YOUR ASSIGNMENT – The following data has a line with "- destruct Hne as [[-> Hno]|Hne]." and a line with "- intros x y Hx". Write out exactly those lines and all the lines between them.

##########

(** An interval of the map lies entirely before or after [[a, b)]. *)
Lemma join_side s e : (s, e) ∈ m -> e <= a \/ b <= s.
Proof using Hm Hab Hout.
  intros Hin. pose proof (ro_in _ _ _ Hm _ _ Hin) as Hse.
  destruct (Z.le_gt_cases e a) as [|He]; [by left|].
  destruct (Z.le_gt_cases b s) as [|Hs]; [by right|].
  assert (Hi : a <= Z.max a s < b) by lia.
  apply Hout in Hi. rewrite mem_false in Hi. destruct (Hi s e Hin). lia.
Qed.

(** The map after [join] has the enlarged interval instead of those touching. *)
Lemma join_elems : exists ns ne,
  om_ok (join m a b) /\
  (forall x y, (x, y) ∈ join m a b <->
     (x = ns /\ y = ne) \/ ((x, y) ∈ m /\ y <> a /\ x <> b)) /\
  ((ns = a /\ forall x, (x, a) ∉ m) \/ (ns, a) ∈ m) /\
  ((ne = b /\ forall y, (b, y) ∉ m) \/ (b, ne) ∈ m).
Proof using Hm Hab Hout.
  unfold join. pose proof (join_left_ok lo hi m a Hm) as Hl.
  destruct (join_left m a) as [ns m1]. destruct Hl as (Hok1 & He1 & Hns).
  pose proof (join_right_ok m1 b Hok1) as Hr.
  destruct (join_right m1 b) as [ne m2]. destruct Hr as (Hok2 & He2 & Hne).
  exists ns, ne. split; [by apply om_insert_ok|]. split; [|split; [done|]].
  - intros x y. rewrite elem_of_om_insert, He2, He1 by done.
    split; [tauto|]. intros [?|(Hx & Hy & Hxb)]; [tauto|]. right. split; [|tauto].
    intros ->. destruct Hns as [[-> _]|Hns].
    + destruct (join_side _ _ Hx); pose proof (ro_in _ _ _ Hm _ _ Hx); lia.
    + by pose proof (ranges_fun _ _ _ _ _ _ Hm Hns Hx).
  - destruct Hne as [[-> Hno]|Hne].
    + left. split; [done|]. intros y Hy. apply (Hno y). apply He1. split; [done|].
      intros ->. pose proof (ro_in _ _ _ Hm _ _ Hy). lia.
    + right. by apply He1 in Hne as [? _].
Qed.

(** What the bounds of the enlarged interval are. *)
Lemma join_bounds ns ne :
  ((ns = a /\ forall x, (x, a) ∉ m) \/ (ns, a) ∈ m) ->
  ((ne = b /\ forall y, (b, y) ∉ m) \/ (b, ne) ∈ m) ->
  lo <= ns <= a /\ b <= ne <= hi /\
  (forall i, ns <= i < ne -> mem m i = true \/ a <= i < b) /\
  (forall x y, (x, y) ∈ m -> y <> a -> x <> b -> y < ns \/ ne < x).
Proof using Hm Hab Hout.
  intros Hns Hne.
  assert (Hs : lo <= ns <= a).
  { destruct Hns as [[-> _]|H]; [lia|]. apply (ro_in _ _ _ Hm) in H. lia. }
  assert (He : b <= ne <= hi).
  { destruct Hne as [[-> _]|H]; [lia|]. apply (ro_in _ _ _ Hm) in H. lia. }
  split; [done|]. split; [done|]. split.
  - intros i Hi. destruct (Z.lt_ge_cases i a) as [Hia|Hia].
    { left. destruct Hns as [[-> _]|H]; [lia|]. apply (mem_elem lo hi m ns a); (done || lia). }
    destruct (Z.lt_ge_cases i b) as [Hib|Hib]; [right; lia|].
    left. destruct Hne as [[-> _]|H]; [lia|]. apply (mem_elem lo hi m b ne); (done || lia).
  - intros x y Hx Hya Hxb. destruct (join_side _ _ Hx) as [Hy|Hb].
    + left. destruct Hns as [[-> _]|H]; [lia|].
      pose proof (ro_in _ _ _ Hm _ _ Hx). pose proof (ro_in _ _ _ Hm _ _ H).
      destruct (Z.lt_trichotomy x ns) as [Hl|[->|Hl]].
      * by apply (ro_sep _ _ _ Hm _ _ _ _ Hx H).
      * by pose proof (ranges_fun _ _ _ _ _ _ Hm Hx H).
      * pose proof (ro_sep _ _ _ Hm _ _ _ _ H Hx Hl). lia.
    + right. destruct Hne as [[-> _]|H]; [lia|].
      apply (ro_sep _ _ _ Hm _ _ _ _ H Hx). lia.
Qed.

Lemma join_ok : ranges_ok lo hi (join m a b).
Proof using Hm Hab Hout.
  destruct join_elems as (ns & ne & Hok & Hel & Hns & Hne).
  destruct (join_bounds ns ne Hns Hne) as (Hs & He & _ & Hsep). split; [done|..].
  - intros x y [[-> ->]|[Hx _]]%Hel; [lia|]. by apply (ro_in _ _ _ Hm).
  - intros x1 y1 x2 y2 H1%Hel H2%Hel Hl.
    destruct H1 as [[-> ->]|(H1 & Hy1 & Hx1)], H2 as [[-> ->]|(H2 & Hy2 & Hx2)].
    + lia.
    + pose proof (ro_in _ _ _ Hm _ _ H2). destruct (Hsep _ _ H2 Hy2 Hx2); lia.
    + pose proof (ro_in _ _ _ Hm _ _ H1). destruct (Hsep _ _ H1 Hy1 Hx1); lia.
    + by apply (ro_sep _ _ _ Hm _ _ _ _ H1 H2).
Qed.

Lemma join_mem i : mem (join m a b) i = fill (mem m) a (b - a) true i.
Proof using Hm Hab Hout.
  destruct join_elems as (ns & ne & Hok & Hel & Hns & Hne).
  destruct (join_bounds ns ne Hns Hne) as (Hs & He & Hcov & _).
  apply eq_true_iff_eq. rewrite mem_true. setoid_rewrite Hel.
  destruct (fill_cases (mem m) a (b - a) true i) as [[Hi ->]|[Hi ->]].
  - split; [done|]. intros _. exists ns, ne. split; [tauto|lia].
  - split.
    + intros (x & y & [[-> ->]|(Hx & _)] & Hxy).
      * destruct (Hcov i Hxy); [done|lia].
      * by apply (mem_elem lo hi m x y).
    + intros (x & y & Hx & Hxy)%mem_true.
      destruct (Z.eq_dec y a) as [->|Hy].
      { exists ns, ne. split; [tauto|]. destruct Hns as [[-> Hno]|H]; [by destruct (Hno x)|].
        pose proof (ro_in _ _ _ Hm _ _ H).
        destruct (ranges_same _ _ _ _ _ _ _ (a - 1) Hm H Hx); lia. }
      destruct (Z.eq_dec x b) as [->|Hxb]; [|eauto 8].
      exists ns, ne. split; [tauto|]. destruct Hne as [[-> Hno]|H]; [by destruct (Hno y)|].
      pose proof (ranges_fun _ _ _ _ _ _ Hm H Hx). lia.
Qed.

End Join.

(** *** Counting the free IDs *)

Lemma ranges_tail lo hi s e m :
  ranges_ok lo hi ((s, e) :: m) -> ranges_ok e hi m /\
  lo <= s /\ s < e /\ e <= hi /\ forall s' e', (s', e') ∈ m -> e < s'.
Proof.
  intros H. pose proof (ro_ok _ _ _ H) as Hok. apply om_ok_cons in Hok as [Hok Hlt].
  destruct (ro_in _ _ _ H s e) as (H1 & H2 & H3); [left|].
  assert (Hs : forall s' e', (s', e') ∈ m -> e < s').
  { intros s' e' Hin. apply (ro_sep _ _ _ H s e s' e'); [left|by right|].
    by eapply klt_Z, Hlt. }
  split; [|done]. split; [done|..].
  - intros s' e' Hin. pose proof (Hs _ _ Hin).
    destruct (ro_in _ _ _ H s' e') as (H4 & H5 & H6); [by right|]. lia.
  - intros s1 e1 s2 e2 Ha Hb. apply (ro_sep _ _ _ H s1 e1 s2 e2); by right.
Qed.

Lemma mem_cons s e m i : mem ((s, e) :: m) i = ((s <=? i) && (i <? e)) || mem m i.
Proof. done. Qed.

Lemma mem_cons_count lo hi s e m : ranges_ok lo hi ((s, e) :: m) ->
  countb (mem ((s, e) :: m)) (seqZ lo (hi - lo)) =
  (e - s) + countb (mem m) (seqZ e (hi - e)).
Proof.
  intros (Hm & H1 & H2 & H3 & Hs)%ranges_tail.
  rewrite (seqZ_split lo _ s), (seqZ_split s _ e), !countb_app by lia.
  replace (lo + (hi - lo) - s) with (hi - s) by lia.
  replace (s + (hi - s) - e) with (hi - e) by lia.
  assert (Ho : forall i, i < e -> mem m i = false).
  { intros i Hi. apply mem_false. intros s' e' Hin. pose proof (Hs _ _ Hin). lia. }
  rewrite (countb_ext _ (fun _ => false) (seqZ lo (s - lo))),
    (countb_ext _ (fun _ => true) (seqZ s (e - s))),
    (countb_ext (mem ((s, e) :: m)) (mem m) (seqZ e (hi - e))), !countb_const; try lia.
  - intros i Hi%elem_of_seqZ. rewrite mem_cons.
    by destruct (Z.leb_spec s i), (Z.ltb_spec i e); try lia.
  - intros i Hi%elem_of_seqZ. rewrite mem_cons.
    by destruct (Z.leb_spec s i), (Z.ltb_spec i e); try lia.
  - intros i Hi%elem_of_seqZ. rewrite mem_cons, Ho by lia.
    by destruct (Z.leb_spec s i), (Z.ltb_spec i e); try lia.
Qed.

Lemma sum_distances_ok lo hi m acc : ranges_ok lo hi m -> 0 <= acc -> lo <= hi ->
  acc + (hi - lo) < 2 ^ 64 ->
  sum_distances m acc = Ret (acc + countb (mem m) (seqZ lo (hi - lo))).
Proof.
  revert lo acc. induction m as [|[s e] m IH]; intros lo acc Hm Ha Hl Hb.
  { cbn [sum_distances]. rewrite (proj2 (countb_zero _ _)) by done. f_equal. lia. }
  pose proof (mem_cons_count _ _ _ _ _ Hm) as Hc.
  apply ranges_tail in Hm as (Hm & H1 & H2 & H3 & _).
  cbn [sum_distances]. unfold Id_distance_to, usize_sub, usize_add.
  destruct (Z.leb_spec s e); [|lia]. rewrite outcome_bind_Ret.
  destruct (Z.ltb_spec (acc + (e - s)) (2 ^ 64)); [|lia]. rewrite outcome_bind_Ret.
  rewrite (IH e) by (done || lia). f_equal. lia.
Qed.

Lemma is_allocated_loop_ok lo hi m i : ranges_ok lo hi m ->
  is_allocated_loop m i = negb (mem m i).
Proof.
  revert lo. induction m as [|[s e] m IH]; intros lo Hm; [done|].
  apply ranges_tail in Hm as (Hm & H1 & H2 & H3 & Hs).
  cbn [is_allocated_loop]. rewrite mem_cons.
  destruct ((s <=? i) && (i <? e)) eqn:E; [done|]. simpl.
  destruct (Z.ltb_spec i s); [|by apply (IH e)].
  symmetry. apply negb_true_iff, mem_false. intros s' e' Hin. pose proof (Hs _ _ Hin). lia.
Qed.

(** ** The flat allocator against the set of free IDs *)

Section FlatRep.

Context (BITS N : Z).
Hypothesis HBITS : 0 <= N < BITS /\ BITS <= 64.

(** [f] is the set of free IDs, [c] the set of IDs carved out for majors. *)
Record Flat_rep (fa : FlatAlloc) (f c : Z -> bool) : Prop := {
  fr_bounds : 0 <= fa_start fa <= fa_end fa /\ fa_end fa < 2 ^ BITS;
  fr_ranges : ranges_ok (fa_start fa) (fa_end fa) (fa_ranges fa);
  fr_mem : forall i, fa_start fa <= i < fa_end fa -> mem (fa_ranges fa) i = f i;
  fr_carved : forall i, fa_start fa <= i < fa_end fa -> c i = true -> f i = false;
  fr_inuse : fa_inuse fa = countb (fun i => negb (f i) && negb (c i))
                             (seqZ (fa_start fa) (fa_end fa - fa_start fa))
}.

##########

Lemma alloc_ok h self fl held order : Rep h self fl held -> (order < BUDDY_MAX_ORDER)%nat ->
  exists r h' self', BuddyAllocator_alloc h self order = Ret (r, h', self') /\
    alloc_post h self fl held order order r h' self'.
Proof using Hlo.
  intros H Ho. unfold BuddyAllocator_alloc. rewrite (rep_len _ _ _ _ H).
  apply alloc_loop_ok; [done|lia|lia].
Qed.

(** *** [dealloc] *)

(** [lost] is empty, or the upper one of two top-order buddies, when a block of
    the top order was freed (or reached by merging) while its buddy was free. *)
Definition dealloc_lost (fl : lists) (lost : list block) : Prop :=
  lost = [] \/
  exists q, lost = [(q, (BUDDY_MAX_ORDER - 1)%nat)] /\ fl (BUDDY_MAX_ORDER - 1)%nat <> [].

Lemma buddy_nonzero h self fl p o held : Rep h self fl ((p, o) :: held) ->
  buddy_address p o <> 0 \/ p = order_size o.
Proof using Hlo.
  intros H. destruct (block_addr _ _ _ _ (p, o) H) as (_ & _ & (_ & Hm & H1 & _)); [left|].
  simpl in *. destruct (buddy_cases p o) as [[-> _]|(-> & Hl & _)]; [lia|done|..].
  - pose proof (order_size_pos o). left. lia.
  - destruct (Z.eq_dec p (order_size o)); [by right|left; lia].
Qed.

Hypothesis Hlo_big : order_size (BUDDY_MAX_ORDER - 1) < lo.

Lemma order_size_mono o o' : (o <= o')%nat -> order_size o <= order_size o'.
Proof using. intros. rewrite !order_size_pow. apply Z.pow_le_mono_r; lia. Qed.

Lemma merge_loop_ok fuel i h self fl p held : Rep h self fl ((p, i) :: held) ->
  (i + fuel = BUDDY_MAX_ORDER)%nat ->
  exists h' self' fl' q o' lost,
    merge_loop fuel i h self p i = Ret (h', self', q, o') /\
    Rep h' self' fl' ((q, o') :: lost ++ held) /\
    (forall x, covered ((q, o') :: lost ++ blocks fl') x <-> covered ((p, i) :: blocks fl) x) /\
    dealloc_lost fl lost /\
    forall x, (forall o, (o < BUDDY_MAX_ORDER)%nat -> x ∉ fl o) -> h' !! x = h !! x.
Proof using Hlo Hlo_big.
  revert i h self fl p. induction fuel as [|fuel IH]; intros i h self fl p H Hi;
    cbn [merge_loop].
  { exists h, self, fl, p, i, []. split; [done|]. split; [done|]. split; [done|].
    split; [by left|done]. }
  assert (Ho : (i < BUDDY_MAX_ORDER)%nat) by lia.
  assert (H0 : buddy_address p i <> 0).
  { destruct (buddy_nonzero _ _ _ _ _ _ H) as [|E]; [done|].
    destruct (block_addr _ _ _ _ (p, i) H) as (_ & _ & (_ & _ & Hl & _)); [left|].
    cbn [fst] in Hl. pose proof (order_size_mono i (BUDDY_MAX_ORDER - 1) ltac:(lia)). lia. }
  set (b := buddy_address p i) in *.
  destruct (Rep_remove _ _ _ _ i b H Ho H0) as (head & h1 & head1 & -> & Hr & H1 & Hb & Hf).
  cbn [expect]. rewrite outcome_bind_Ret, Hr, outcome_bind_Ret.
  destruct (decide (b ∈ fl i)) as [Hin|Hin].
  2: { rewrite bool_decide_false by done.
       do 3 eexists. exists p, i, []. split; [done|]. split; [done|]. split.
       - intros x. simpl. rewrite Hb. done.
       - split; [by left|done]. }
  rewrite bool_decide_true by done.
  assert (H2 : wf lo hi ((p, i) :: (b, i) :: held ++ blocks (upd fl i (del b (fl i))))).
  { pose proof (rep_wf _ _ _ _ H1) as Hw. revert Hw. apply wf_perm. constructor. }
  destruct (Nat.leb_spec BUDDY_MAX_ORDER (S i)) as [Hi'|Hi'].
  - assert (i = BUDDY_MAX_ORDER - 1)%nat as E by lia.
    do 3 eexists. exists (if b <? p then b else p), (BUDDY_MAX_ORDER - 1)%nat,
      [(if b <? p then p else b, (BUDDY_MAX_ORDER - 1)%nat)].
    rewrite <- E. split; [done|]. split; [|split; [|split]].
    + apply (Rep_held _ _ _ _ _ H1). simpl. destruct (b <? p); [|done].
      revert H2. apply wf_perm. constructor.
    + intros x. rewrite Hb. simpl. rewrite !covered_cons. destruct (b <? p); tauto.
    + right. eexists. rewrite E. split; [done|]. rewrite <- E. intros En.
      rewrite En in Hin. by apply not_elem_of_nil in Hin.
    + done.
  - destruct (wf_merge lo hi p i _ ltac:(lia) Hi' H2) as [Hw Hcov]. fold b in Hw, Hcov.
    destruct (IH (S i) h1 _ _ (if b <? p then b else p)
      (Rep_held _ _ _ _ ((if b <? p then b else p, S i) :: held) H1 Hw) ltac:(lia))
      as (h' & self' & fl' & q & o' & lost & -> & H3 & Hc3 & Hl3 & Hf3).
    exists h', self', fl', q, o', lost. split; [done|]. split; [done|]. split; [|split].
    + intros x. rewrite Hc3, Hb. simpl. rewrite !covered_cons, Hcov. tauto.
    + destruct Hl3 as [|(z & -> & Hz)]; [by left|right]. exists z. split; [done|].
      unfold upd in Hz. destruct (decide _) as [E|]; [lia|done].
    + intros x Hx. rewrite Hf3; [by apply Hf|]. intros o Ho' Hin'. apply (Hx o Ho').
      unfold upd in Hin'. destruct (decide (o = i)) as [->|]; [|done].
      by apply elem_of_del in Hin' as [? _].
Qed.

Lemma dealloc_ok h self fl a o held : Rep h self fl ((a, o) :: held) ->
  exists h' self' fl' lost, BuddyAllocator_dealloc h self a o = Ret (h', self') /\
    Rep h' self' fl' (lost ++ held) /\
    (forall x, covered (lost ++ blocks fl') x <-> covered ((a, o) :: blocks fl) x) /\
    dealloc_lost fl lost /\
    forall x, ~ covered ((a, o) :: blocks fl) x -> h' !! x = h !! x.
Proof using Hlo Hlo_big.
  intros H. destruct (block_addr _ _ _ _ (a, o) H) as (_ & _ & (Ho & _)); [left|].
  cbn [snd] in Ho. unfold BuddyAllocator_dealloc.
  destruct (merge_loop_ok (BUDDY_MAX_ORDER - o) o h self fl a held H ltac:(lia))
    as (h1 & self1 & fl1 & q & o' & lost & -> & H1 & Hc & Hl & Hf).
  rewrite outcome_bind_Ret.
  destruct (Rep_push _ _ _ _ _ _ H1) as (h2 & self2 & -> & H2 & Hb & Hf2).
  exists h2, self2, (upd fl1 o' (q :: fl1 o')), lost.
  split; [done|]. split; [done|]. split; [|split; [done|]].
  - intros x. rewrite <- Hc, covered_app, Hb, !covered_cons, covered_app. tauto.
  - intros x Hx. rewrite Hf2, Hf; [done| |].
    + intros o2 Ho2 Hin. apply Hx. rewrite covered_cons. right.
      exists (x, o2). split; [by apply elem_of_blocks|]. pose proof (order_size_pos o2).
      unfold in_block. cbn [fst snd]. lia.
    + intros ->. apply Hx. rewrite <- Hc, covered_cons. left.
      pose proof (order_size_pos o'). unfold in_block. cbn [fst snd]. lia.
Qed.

##########

ANSWER AREA –
  - destruct Hne as [[-> Hno]|Hne].
    + left. split; [done|]. intros y Hy. apply (Hno y). apply He1. split; [done|].
      intros ->. pose proof (ro_in _ _ _ Hm _ _ Hy). lia.
    + right. by apply He1 in Hne as [? _].
Qed.

(** What the bounds of the enlarged interval are. *)
Lemma join_bounds ns ne :
  ((ns = a /\ forall x, (x, a) ∉ m) \/ (ns, a) ∈ m) ->
  ((ne = b /\ forall y, (b, y) ∉ m) \/ (b, ne) ∈ m) ->
  lo <= ns <= a /\ b <= ne <= hi /\
  (forall i, ns <= i < ne -> mem m i = true \/ a <= i < b) /\
  (forall x y, (x, y) ∈ m -> y <> a -> x <> b -> y < ns \/ ne < x).
Proof using Hm Hab Hout.
  intros Hns Hne.
  assert (Hs : lo <= ns <= a).
  { destruct Hns as [[-> _]|H]; [lia|]. apply (ro_in _ _ _ Hm) in H. lia. }
  assert (He : b <= ne <= hi).
  { destruct Hne as [[-> _]|H]; [lia|]. apply (ro_in _ _ _ Hm) in H. lia. }
  split; [done|]. split; [done|]. split.
  - intros i Hi. destruct (Z.lt_ge_cases i a) as [Hia|Hia].
    { left. destruct Hns as [[-> _]|H]; [lia|]. apply (mem_elem lo hi m ns a); (done || lia). }
    destruct (Z.lt_ge_cases i b) as [Hib|Hib]; [right; lia|].
    left. destruct Hne as [[-> _]|H]; [lia|]. apply (mem_elem lo hi m b ne); (done || lia).
  - intros x y Hx Hya Hxb. destruct (join_side _ _ Hx) as [Hy|Hb].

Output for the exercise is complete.